§ **PROVIDED ENTRIES**
>>>

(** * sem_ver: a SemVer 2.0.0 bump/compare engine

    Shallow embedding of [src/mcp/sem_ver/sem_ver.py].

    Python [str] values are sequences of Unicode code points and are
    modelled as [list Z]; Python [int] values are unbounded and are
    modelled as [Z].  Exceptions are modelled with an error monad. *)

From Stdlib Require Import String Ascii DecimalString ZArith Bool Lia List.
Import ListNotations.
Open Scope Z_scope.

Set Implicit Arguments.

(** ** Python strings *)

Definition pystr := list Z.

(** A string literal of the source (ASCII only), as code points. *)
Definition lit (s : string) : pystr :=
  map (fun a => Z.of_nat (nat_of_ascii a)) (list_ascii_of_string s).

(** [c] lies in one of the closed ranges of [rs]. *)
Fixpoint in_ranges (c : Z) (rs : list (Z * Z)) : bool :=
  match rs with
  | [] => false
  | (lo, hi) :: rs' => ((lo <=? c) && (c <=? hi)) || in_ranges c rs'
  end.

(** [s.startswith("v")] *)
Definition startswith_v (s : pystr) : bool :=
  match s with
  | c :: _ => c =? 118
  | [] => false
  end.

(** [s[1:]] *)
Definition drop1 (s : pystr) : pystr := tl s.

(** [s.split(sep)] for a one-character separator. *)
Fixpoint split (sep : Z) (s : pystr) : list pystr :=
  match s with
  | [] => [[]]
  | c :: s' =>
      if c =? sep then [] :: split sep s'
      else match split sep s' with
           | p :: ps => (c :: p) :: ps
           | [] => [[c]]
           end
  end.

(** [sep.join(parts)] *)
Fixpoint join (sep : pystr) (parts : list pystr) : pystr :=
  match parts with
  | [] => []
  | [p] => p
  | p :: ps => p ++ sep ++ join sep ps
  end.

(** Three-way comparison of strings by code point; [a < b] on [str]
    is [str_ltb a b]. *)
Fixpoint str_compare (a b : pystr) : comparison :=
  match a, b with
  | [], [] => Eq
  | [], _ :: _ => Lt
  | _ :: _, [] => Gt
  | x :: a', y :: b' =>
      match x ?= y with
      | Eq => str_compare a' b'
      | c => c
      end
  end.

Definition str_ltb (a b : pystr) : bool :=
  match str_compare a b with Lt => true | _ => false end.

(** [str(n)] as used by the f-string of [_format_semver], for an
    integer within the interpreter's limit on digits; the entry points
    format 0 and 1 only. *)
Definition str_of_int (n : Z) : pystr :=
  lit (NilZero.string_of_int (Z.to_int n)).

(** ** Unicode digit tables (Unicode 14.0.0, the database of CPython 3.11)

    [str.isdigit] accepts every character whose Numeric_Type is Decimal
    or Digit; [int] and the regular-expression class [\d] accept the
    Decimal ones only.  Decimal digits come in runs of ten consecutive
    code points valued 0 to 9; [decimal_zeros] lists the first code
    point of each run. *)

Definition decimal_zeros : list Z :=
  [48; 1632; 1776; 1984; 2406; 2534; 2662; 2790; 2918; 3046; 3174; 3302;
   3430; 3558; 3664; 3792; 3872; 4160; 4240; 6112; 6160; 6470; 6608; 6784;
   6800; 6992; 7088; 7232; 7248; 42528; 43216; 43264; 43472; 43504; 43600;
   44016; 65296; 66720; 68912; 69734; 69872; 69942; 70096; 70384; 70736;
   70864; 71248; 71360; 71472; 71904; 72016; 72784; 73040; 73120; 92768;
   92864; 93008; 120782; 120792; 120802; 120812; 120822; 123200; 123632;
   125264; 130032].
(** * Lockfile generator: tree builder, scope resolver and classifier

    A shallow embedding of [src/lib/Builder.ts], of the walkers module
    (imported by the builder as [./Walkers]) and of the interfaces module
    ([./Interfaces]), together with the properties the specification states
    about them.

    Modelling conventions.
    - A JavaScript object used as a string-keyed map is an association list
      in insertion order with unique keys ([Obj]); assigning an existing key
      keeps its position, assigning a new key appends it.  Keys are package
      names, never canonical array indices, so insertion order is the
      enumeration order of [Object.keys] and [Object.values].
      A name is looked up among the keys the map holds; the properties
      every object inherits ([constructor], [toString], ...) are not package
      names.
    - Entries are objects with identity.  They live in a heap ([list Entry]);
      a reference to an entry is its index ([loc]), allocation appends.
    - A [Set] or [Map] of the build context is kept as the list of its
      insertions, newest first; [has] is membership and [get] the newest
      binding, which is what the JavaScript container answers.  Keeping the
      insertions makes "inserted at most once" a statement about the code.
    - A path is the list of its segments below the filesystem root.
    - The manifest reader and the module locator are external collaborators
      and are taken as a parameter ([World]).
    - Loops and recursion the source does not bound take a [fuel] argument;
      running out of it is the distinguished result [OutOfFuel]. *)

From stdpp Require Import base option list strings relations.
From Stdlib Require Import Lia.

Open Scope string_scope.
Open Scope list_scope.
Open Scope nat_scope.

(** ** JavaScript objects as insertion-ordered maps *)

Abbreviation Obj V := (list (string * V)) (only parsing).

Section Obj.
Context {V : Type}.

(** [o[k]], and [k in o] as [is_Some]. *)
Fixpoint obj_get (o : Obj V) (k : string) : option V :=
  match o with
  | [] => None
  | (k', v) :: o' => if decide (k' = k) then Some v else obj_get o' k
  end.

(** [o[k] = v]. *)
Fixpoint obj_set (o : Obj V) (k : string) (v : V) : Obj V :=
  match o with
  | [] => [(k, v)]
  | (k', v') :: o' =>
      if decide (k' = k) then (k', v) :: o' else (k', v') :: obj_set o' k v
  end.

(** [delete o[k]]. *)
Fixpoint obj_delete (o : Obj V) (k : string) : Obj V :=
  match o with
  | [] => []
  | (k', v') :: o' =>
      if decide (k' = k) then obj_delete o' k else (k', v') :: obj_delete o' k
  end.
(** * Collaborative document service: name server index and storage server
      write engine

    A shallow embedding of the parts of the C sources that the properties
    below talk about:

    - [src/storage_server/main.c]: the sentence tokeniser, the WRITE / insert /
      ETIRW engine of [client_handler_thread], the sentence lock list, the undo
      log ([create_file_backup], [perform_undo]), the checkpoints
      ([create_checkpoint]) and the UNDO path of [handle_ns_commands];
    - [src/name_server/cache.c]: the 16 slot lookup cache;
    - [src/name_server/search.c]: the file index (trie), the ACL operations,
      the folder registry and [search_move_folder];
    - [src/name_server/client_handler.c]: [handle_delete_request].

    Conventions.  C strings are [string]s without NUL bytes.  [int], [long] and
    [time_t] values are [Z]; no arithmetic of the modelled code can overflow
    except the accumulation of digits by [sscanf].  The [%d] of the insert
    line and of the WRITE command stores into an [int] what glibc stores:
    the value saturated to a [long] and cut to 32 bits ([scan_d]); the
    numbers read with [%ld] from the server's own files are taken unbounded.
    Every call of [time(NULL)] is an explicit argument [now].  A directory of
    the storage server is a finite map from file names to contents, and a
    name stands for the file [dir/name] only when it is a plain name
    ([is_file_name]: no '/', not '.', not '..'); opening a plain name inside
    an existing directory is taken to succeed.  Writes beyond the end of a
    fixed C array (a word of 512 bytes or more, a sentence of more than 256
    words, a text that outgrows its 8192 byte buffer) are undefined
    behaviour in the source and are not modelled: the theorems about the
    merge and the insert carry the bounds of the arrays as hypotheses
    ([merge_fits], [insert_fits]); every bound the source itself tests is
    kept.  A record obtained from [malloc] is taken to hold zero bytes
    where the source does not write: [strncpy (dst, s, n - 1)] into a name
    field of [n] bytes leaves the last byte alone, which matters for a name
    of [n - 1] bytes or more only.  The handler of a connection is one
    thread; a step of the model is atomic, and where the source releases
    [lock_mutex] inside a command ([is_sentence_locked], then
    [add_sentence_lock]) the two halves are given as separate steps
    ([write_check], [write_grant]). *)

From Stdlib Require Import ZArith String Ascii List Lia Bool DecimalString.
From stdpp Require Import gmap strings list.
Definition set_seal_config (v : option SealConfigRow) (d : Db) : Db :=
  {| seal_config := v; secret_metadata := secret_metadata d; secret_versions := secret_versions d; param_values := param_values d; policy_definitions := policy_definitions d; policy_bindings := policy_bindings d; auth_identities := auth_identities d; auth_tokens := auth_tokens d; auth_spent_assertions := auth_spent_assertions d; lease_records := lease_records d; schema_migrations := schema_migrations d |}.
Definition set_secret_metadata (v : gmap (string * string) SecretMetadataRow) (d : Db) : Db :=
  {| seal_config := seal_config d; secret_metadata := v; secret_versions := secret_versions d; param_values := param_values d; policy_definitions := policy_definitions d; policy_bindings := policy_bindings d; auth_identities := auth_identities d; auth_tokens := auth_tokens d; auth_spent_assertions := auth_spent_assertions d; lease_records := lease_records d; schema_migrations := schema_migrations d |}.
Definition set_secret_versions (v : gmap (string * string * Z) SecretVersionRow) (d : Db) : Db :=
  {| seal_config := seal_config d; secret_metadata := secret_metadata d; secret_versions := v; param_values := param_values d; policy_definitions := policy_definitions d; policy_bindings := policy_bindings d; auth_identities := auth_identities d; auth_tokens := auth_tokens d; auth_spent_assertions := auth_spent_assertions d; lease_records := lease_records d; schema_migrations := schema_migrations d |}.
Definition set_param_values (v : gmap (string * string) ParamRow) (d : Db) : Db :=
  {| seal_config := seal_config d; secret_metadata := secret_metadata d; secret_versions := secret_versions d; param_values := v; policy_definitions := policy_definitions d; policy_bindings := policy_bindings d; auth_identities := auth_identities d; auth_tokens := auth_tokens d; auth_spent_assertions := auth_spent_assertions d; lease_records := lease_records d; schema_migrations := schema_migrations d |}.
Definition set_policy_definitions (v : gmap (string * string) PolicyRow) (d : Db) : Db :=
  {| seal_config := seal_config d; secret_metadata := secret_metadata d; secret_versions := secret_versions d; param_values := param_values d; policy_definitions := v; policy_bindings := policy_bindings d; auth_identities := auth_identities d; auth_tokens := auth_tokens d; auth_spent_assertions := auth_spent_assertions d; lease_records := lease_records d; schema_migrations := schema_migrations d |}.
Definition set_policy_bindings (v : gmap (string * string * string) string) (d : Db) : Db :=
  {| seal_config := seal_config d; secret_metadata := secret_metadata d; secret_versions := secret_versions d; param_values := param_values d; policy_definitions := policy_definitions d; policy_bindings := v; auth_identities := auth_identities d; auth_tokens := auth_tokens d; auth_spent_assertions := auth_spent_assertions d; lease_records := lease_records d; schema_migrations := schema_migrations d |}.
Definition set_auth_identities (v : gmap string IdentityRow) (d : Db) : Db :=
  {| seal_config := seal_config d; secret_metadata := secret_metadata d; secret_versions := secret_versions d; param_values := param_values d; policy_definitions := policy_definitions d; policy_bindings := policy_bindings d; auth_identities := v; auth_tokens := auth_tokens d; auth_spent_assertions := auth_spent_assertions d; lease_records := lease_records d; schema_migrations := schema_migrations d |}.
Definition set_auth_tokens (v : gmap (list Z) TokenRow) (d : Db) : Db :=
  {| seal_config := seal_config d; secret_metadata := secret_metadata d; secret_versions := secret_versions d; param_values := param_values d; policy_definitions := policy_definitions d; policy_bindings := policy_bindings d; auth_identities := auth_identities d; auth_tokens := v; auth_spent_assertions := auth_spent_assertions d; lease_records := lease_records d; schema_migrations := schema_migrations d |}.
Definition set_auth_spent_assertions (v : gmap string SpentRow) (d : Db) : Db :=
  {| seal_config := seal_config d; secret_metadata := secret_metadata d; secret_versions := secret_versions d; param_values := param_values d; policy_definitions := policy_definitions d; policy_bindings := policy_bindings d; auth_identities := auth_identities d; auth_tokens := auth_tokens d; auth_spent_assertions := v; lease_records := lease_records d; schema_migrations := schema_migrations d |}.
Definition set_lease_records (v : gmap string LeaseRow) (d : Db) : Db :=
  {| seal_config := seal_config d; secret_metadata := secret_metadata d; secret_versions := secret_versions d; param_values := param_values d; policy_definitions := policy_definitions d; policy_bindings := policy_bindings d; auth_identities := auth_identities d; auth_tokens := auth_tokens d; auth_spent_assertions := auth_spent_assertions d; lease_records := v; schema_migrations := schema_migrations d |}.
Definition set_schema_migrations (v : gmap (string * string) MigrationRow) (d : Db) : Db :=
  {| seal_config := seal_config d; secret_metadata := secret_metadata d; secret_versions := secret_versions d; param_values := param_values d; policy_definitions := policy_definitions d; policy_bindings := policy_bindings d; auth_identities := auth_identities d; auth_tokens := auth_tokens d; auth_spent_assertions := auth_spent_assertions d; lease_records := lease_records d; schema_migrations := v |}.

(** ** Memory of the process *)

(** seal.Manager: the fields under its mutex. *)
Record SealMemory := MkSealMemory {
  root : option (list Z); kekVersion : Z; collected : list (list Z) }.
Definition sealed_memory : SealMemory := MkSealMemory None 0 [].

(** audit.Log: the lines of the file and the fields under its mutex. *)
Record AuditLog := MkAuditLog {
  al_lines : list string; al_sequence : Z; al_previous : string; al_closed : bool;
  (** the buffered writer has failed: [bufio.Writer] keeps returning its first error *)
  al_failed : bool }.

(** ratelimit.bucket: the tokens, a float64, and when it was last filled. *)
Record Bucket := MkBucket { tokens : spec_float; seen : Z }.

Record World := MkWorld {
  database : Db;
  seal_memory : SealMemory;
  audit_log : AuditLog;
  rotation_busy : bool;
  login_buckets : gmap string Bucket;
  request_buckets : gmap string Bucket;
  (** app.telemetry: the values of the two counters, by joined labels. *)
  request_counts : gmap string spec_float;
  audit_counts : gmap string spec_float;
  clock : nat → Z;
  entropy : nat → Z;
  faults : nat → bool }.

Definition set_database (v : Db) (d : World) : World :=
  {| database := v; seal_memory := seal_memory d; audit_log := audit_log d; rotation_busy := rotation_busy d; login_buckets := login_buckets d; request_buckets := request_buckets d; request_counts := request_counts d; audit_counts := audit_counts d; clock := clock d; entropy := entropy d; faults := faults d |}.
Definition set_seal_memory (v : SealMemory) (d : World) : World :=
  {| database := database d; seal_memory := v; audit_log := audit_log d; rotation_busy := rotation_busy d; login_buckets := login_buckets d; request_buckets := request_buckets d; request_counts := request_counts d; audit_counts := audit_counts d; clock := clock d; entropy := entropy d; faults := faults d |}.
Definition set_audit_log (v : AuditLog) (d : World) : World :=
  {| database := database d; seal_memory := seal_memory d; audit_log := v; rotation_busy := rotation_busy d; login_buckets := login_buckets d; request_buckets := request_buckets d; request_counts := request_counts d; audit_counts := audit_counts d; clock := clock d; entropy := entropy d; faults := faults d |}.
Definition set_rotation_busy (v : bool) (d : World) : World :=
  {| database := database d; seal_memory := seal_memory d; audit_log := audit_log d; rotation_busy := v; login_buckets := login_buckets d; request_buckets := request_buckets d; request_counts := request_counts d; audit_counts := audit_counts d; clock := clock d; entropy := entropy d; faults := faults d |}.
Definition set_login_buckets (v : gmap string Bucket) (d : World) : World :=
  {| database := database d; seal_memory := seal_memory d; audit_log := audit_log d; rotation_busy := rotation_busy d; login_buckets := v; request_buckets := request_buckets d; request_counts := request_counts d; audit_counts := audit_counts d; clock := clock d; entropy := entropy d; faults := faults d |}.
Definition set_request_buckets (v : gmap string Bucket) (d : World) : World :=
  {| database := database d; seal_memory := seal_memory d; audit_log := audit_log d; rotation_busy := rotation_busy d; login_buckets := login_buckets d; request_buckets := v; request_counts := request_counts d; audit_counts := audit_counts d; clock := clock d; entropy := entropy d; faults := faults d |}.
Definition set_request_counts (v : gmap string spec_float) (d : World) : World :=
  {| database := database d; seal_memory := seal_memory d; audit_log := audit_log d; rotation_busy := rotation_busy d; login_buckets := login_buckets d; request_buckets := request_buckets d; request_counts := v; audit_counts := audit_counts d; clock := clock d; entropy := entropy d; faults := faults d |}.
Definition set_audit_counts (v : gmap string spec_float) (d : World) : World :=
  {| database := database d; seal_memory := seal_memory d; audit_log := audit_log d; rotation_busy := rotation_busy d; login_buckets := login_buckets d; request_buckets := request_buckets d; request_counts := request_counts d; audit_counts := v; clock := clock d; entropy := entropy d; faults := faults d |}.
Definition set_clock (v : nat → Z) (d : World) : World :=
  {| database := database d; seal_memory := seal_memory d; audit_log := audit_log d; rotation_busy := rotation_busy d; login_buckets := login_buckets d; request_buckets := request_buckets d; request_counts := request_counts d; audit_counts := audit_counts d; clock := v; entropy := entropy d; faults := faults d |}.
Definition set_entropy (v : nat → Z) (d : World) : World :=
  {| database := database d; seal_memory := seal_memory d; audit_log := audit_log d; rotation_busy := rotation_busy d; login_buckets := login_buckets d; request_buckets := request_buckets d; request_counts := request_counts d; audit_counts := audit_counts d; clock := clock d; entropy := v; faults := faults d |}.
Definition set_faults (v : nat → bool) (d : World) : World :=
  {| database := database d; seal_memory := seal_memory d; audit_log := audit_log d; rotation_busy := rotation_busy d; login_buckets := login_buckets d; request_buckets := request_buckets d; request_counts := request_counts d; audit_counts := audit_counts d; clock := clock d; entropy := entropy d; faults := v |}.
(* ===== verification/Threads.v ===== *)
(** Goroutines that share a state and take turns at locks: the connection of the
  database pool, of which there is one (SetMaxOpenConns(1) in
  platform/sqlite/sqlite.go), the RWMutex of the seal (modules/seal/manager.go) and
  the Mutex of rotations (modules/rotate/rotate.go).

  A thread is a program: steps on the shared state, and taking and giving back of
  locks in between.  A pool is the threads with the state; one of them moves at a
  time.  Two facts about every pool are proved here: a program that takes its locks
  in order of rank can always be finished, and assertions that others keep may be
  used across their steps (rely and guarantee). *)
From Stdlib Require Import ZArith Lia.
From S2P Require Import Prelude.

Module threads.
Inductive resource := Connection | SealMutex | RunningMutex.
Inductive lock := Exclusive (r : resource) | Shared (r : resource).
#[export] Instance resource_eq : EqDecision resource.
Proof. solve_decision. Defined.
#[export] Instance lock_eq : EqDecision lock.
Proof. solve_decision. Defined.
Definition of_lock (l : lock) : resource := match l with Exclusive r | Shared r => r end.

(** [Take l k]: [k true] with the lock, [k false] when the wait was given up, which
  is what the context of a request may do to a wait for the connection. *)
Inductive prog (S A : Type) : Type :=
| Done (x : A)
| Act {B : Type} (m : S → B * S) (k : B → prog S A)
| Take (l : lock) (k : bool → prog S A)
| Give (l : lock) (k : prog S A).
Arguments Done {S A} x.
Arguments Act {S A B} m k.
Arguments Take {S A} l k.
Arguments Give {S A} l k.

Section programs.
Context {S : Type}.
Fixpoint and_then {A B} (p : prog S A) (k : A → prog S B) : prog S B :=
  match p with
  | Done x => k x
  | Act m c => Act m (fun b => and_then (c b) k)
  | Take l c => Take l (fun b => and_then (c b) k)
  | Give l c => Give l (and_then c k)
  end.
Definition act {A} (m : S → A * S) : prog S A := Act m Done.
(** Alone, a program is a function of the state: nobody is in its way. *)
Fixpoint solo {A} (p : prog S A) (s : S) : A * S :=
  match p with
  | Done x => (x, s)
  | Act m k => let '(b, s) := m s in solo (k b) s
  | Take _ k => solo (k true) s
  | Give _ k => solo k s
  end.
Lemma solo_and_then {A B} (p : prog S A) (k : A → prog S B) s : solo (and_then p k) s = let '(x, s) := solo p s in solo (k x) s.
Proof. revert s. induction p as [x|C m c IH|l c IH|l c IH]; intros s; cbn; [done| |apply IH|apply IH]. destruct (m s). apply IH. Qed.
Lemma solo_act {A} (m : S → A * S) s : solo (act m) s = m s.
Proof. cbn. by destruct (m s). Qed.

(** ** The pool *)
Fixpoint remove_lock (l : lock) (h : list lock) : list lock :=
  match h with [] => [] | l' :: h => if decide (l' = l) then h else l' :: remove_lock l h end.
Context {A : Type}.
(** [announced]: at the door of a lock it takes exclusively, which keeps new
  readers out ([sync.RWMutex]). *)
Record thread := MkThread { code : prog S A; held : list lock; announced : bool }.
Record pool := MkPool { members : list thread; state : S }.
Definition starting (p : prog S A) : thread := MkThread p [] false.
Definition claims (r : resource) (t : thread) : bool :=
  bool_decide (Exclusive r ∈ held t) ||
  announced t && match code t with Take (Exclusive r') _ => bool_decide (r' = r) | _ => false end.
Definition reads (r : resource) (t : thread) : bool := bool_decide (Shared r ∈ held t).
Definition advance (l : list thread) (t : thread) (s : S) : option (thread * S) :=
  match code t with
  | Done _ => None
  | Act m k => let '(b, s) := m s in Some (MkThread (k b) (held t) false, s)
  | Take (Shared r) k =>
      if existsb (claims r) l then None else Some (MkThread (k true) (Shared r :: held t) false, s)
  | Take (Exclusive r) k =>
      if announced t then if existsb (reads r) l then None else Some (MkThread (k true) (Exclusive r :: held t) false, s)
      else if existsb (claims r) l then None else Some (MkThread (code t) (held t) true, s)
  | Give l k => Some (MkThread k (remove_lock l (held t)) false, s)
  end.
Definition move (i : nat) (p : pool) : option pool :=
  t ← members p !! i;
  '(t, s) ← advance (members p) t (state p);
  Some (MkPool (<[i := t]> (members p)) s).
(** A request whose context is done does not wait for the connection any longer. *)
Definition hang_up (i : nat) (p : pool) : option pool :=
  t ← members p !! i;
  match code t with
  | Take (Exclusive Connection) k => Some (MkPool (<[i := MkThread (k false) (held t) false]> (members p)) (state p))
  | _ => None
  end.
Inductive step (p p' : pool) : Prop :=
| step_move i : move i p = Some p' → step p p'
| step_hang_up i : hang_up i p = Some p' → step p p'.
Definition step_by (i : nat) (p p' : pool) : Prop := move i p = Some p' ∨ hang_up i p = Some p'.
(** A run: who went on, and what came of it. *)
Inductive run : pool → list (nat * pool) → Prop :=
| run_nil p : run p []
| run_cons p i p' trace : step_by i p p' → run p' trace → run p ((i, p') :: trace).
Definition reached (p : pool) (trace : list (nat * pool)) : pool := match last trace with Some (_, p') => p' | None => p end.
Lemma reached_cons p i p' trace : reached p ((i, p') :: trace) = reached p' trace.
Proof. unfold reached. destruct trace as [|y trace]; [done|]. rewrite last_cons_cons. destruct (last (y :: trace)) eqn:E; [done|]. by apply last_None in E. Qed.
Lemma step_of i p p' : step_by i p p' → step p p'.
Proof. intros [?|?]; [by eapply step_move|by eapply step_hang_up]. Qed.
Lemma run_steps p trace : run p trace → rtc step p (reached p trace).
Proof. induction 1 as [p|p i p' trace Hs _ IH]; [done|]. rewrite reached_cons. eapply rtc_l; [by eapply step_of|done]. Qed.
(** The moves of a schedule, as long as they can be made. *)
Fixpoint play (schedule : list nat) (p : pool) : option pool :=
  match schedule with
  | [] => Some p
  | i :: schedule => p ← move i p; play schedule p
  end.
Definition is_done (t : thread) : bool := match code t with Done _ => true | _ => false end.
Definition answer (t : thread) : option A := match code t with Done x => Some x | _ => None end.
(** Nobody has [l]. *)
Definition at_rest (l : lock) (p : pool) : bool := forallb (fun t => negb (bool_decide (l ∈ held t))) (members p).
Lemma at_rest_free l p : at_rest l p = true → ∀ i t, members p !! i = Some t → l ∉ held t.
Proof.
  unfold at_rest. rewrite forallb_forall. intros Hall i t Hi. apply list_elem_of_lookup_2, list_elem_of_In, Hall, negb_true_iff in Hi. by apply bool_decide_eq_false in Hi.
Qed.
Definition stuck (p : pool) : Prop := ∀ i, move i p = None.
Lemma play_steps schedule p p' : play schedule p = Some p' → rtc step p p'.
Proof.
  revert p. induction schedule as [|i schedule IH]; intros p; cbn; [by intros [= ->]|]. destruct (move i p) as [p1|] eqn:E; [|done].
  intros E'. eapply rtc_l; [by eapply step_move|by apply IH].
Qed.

<<<

§ **WORK REQUIRED**
Match on "path" and report each line of the data above that has it.

§ **SOLUTION**
    - A path is the list of its segments below the filesystem root.
      ([create_checkpoint]) and the UNDO path of [handle_ns_commands];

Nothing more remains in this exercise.